Enhancer of zeste homolog 2 is part of multiprotein complex called polycomb repressive complex 2 (PRC2). These proteins regulate the tri-methylation of histone H3K27 of several target gene promoters leading to their epigenetic silencing. EZH2 is considered an OG since, when overexpressed, it induces cell proliferation, increases tumor colony formation and increases tumor invasion both in vitro and in vivo (Varambally et al., 2008). EZH2 is overexpressed in hormone refractory, metastatic PCA (Varambally et al., 2008). MiR-101 expression is frequently reduced in PCA (Lu et al., 2005; Volinia et al., 2006), and it has been demonstrated that miR-101 negatively regulates EZH2 expression. Restoration of miR-101 expression in PCA cells attenuates tumor invasiveness. Intriguingly, both AR and HIF-1-alpha and -beta seem to be able to induce miR-101 expression, suggesting that miR-101 levels depend on specific physiological conditions, and are affected by changes in the surrounding microenvironment (Cao et al., 2010).

Also HDAC1 has been demonstrated to be overexpressed in PCA (Patra et al., 2001; Halkidou et al., 2004; Weichert et al., 2008), and an inverse correlation has been observed between HDAC1 and miR-449a expression in PCA (Noonan et al., 2009). In the PCA cell line PC3, miR-449a directly targets HDAC1, and miR-449a restoration leads to cell cycle arrest, acquisition of a senescent-like phenotype, and loss of clonogenicity (Noonan et al., 2009). Part of this observed phenotype could be also mediated by over-expression of p27 (a known target of HDCA1), upon HDCA1 silencing by miR-449a (Noonan et al., 2009).

Despite some of the miRNAs regulating proteins of the epigenetic machinery have been identified, there are still several of these effectors for which such a regulation can be hypothesized and the involved miRNAs are being investigated.
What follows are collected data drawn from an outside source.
(** * The Linux helper of CHIPSEC: control calls and UEFI variables

    A shallow embedding of [chipsec/helper/linux/linuxhelper.py]: the
    control-code base, the word-tuple register operations, physical
    memory writes and the UEFI variable protocol (GET, SET, DELETE, LIST).

    Python integers are [Z].  A [bytes] object or an [array.array("B")]
    is a [list byte].  A [str] is a list of characters whose code points
    are below 256.  The helper object, the position of its device handle
    and the history of what it did to the outside world are threaded
    through a state-and-exception monad. *)

From Stdlib Require Import ZArith Bool Ascii String List Lia.
From Stdlib.Strings Require Import Byte.
Import ListNotations.
Open Scope Z_scope.

(** ** Python values *)

Definition pystr := list ascii.
Definition bytes := list byte.

Definition str (s : string) : pystr := list_ascii_of_string s.

Definition len {A : Type} (l : list A) : Z := Z.of_nat (length l).

(** A value that the source leaves dynamically typed: [None], a [str]
    or a [bytes] object. *)
Inductive pyvalue :=
| VNone
| VStr (s : pystr)
| VBytes (b : bytes).

(** Python truthiness: [None] and the empty sequences are false. *)
Definition truthy (v : pyvalue) : bool :=
  match v with
  | VNone => false
  | VStr [] => false
  | VStr (_ :: _) => true
  | VBytes [] => false
  | VBytes (_ :: _) => true
  end.

Definition pylen (v : pyvalue) : Z :=
  match v with
  | VNone => 0
  | VStr s => len s
  | VBytes b => len b
  end.

(** The exceptions the modelled code can raise or catch.  All of them
    derive from [Exception]; [IOError] is [OSError]. *)
Inductive exn :=
| IOError
| StructError
| ValueError
| UnboundLocalError
| AttributeError
| TypeError
| IndexError
| OsHelperError (errno : Z).

Inductive res (A : Type) :=
| Ok (a : A)
| Raise (e : exn).
Arguments Ok {A} a.
Arguments Raise {A} e.

Definition ENXIO : Z := 6.

Definition rbind {A B : Type} (r : res A) (k : A -> res B) : res B :=
  match r with
  | Ok a => k a
  | Raise e => Raise e
  end.

Notation "x <~ r ;; k" := (rbind r (fun x => k))
  (at level 61, r at next level, right associativity).

(** [t[i]] for a non-negative constant index. *)
Definition item {A : Type} (t : list A) (i : nat) : res A :=
  match nth_error t i with
  | Some a => Ok a
  | None => Raise IndexError
  end.

(** ** Slicing *)

(** [s[i:j]] with Python's treatment of negative and out-of-range
    bounds; [None] is an omitted bound. *)
Definition norm_index (n : Z) (i : Z) : Z :=
  if i <? 0 then Z.max 0 (n + i) else Z.min n i.

Definition slice {A : Type} (s : list A) (lo hi : option Z) : list A :=
  let n := len s in
  let a := match lo with None => 0 | Some i => norm_index n i end in
  let b := match hi with None => n | Some j => norm_index n j end in
  firstn (Z.to_nat (b - a)) (skipn (Z.to_nat a) s).

(** ** The [struct] module, native little-endian layout *)

Definition byte_of_Z (z : Z) : byte :=
  match Byte.of_N (Z.to_N (z mod 256)) with
  | Some b => b
  | None => x00
  end.

Definition Z_of_byte (b : byte) : Z := Z.of_N (Byte.to_N b).

Fixpoint le_encode (w : nat) (v : Z) : bytes :=
  match w with
  | O => []
  | S w' => byte_of_Z v :: le_encode w' (v / 256)
  end.

Fixpoint le_decode (bs : bytes) : Z :=
  match bs with
  | [] => 0
  | b :: r => Z_of_byte b + 256 * le_decode r
  end.

(** The two word formats of [self._pack]. *)
Inductive packchar := PackQ | PackI.

Definition calcsize (p : packchar) : Z :=
  match p with PackQ => 8 | PackI => 4 end.

Definition wbytes (p : packchar) : nat := Z.to_nat (calcsize p).

Definition in_range (w : nat) (v : Z) : bool :=
  (0 <=? v) && (v <? 2 ^ (8 * Z.of_nat w)).

(** [struct.pack(str(n) + c, *args)] for an unsigned format [c] of
    [w] bytes. *)
Definition pack_words (w : nat) (n : nat) (args : list Z) : res bytes :=
  if negb (Nat.eqb (length args) n) then Raise StructError
  else if forallb (in_range w) args then Ok (flat_map (le_encode w) args)
  else Raise StructError.

Fixpoint chunks (w : nat) (n : nat) (buf : bytes) : list bytes :=
  match n with
  | O => []
  | S n' => firstn w buf :: chunks w n' (skipn w buf)
  end.

(** [struct.unpack(str(n) + c, buf)]: the buffer must have exactly the
    size of the format. *)
Definition unpack_words (w : nat) (n : nat) (buf : bytes) : res (list Z) :=
  if Nat.eqb (length buf) (n * w) then Ok (map le_decode (chunks w n buf))
  else Raise StructError.

Definition struct_pack (p : packchar) (n : nat) (args : list Z) : res bytes :=
  pack_words (wbytes p) n args.

Definition struct_unpack (p : packchar) (n : nat) (buf : bytes) : res (list Z) :=
  unpack_words (wbytes p) n buf.

(** A field [str(k) + 's']: the argument must be a [bytes] object; it is
    cut or padded with zero bytes to [k] bytes. *)
Definition pack_s (k : Z) (v : pyvalue) : res bytes :=
  match v with
  | VBytes b =>
      let k' := Z.to_nat k in
      Ok (firstn k' b ++ repeat x00 (k' - length b))
  | _ => Raise StructError
  end.

(** [s.encode()]: UTF-8 of code points below 256. *)
Definition encode_char (c : ascii) : bytes :=
  let n := Z.of_N (N_of_ascii c) in
  if n <? 128 then [byte_of_Z n]
  else [byte_of_Z (Z.lor 192 (Z.shiftr n 6)); byte_of_Z (Z.lor 128 (Z.land n 63))].

Definition encode (s : pystr) : bytes := flat_map encode_char s.

(** ** [int(s, 16)] *)

(** The value of a digit in base 16, from its code point: [0-9],
    [a-f], [A-F]. *)
Definition hexdigit (c : ascii) : option Z :=
  let n := Z.of_N (N_of_ascii c) in
  if (48 <=? n) && (n <=? 57) then Some (n - 48)
  else if (97 <=? n) && (n <=? 102) then Some (n - 87)
  else if (65 <=? n) && (n <=? 70) then Some (n - 55)
  else None.

(** The characters that [int] strips at both ends: the ASCII white
    space, and the two spaces of the range 128..255. *)
Definition is_space (c : ascii) : bool :=
  let n := N_of_ascii c in
  (((9 <=? n) && (n <=? 13)) || (n =? 32) || (n =? 133) || (n =? 160))%N.

Fixpoint lstrip (s : pystr) : pystr :=
  match s with
  | c :: r => if is_space c then lstrip r else s
  | [] => []
  end.

Inductive prevch := PStart | PUnderscore | PDigit.

(** The digit loop: hexadecimal digits with single underscores between
    them.  It answers the value, the number of digits, the kind of the
    last character read and what is left; [None] is a doubled
    underscore. *)
Fixpoint scan_digits (s : pystr) (prev : prevch) (acc : Z) (nd : nat)
  : option (Z * nat * prevch * pystr) :=
  match s with
  | [] => Some (acc, nd, prev, [])
  | c :: r =>
      if Ascii.eqb c "_" then
        match prev with
        | PUnderscore => None
        | _ => scan_digits r PUnderscore acc nd
        end
      else
        match hexdigit c with
        | Some d => scan_digits r PDigit (16 * acc + d) (S nd)
        | None => Some (acc, nd, prev, s)
        end
  end.

Definition strip_sign (s : pystr) : Z * pystr :=
  match s with
  | c :: r =>
      if Ascii.eqb c "+" then (1, r)
      else if Ascii.eqb c "-" then (-1, r)
      else (1, s)
  | [] => (1, s)
  end.

(** The prefix [0x] or [0X], and one underscore after it. *)
Definition strip_prefix (s : pystr) : pystr :=
  match s with
  | c1 :: c2 :: r =>
      if Ascii.eqb c1 "0" && (Ascii.eqb c2 "x" || Ascii.eqb c2 "X") then
        match r with
        | c3 :: r' => if Ascii.eqb c3 "_" then r' else r
        | [] => r
        end
      else s
  | _ => s
  end.

Definition starts_with_underscore (s : pystr) : bool :=
  match s with
  | c :: _ => Ascii.eqb c "_"
  | [] => false
  end.

(** [int(s, 16)]: optional white space, sign and [0x] prefix, then at
    least one digit; anything else is a [ValueError]. *)
Definition int16 (s : pystr) : res Z :=
  let (sign, s1) := strip_sign (lstrip s) in
  let s2 := strip_prefix s1 in
  if starts_with_underscore s2 then Raise ValueError
  else
    match scan_digits s2 PStart 0 O with
    | Some (v, S _, PDigit, rest) =>
        match lstrip rest with
        | [] => Ok (sign * v)
        | _ :: _ => Raise ValueError
        end
    | _ => Raise ValueError
    end.

(** ** Opcodes *)

Definition IOCTL_BASE : Z := 0x0.
Definition IOCTL_RDIO : Z := 0x1.
Definition IOCTL_WRIO : Z := 0x2.
Definition IOCTL_RDPCI : Z := 0x3.
Definition IOCTL_WRPCI : Z := 0x4.
Definition IOCTL_RDMSR : Z := 0x5.
Definition IOCTL_WRMSR : Z := 0x6.
Definition IOCTL_CPUID : Z := 0x7.
Definition IOCTL_GET_CPU_DESCRIPTOR_TABLE : Z := 0x8.
Definition IOCTL_HYPERCALL : Z := 0x9.
Definition IOCTL_SWSMI : Z := 0xA.
Definition IOCTL_LOAD_UCODE_PATCH : Z := 0xB.
Definition IOCTL_ALLOC_PHYSMEM : Z := 0xC.
Definition IOCTL_GET_EFIVAR : Z := 0xD.
Definition IOCTL_SET_EFIVAR : Z := 0xE.
Definition IOCTL_RDCR : Z := 0x10.
Definition IOCTL_WRCR : Z := 0x11.
Definition IOCTL_RDMMIO : Z := 0x12.
Definition IOCTL_WRMMIO : Z := 0x13.
Definition IOCTL_VA2PA : Z := 0x14.
Definition IOCTL_MSGBUS_SEND_MESSAGE : Z := 0x15.
Definition IOCTL_FREE_PHYSMEM : Z := 0x16.

Definition opcodes : list Z :=
  [IOCTL_BASE; IOCTL_RDIO; IOCTL_WRIO; IOCTL_RDPCI; IOCTL_WRPCI; IOCTL_RDMSR;
   IOCTL_WRMSR; IOCTL_CPUID; IOCTL_GET_CPU_DESCRIPTOR_TABLE; IOCTL_HYPERCALL;
   IOCTL_SWSMI; IOCTL_LOAD_UCODE_PATCH; IOCTL_ALLOC_PHYSMEM; IOCTL_GET_EFIVAR;
   IOCTL_SET_EFIVAR; IOCTL_RDCR; IOCTL_WRCR; IOCTL_RDMMIO; IOCTL_WRMMIO;
   IOCTL_VA2PA; IOCTL_MSGBUS_SEND_MESSAGE; IOCTL_FREE_PHYSMEM].

(** ** The outside world *)

(** What the driver does on one control call: the call fails with an
    OS error, or the driver writes bytes over the front of the buffer
    it was given. *)
Inductive ioctl_reply :=
| IoFail
| IoData (b : bytes).

Inductive open_result :=
| OpenOk
| OpenIOError (errno : Z)
| OpenOtherError.

(** The debug and informational messages of the modelled functions,
    with the values they are formatted from. *)
Inductive logmsg :=
| MsgLicense
| MsgIOError
| MsgIoctlGetUEFIvar
| MsgProperSize (size : Z) (out_buf : bytes)
| MsgIncorrectSize
| MsgGetFailed (name : string) (status : Z)
| MsgSetFailed (name : string) (status : Z)
| MsgListFailed.

(** Everything the helper does to its environment, oldest first. *)
Inductive event :=
| EvOpen (r : open_result)
| EvIoctl (code : Z) (req : bytes) (reply : ioctl_reply)
| EvSetAffinity (thread_id : Z) (ok : bool)
| EvSeek (addr : Z)
| EvRead (sz : Z)
| EvWrite (data : bytes)
| EvFlush
| EvLog (m : logmsg)
| EvSystem (cmd : string).

(** The environment answers as a function of the history so far. *)
Record Env := {
  sys_maxsize : Z;
  os_open : list event -> open_result;
  drv_ioctl : list event -> Z -> bytes -> ioctl_reply;
  os_sched_setaffinity : list event -> Z -> bool;
  fh_seek : list event -> Z -> res unit;
  fh_read : list event -> Z -> res bytes;
  fh_write : list event -> bytes -> res Z;
  fh_flush : list event -> res unit;
  os_isdir : string -> bool;
  os_listdir : string -> res (list pystr)
}.

(** The attributes of the helper object that the modelled methods use.
    [None] in [_pack] and [_ioctl_base] is an attribute that was never
    set; [dev_fh] is [None] or the open handle, kept as its position. *)
Record helper := {
  dev_fh : option Z;
  _pack : option packchar;
  _ioctl_base : option Z;
  driver_loaded : option bool
}.

Record world := {
  self : helper;
  trace : list event
}.

Definition new_helper : helper :=
  {| dev_fh := None; _pack := None; _ioctl_base := None; driver_loaded := None |}.

(** ** The monad *)

Definition M (A : Type) : Type := world -> res A * world.

Definition ret {A : Type} (a : A) : M A := fun w => (Ok a, w).

Definition raise {A : Type} (e : exn) : M A := fun w => (Raise e, w).

Definition bind {A B : Type} (m : M A) (k : A -> M B) : M B :=
  fun w =>
    match m w with
    | (Ok a, w') => k a w'
    | (Raise e, w') => (Raise e, w')
    end.

Notation "x <- m ;; k" := (bind m (fun x => k))
  (at level 61, m at next level, right associativity).
Notation "m ;;; k" := (bind m (fun _ => k))
  (at level 61, right associativity).

Definition lift {A : Type} (r : res A) : M A := fun w => (r, w).

(** [try: m except C: h], where [catches e] tells whether [e] is an
    instance of [C]. *)
Definition try_except {A : Type} (m : M A) (catches : exn -> bool) (h : M A) : M A :=
  fun w =>
    match m w with
    | (Ok a, w') => (Ok a, w')
    | (Raise e, w') => if catches e then h w' else (Raise e, w')
    end.

Definition is_IOError (e : exn) : bool :=
  match e with IOError => true | _ => false end.

Definition is_Exception (e : exn) : bool := true.

Definition emit (e : event) : M unit :=
  fun w => (Ok tt, {| self := self w; trace := trace w ++ [e] |}).

Definition log_debug (m : logmsg) : M unit := emit (EvLog m).

Definition get_self : M helper := fun w => (Ok (self w), w).

Definition put_self (h : helper) : M unit :=
  fun w => (Ok tt, {| self := h; trace := trace w |}).

Definition get_trace : M (list event) := fun w => (Ok (trace w), w).

(** Reading an attribute that may not have been set. *)
Definition attr {A : Type} (f : helper -> option A) : M A :=
  fun w =>
    match f (self w) with
    | Some a => (Ok a, w)
    | None => (Raise AttributeError, w)
    end.

Section Helper.

Variable E : Env.

(** ** Session set-up and the control call *)

(** [compute_ioctlbase(self, itype='C')] *)
Definition compute_ioctlbase (itype : ascii) : M Z :=
  p <- attr _pack ;;
  ret (Z.lor (Z.lor (Z.shiftl 3 30) (Z.shiftl (Z.of_N (N_of_ascii itype)) 8))
             (Z.shiftl (calcsize p) 16)).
Therefore, it is likely that in the near future an increasing number of these miRNAs will be identified and will contribute to a better understanding of the actual function of the targeted epigenetic effectors themselves.

miRNAs are Epigenetically Regulated in Prostate Cancer

MicroRNAs undergo the same regulatory mechanisms of any other PCG, therefore the genes encoding for miRNAs can also be epigenetically regulated (Fabbri, 2008). In several types of cancer (including PCA), aberrations of this epigenetic regulation of miRNAs are able to explain, at least in part, some of the specific miRNome abnormalities which characterize that specific malignant phenotype.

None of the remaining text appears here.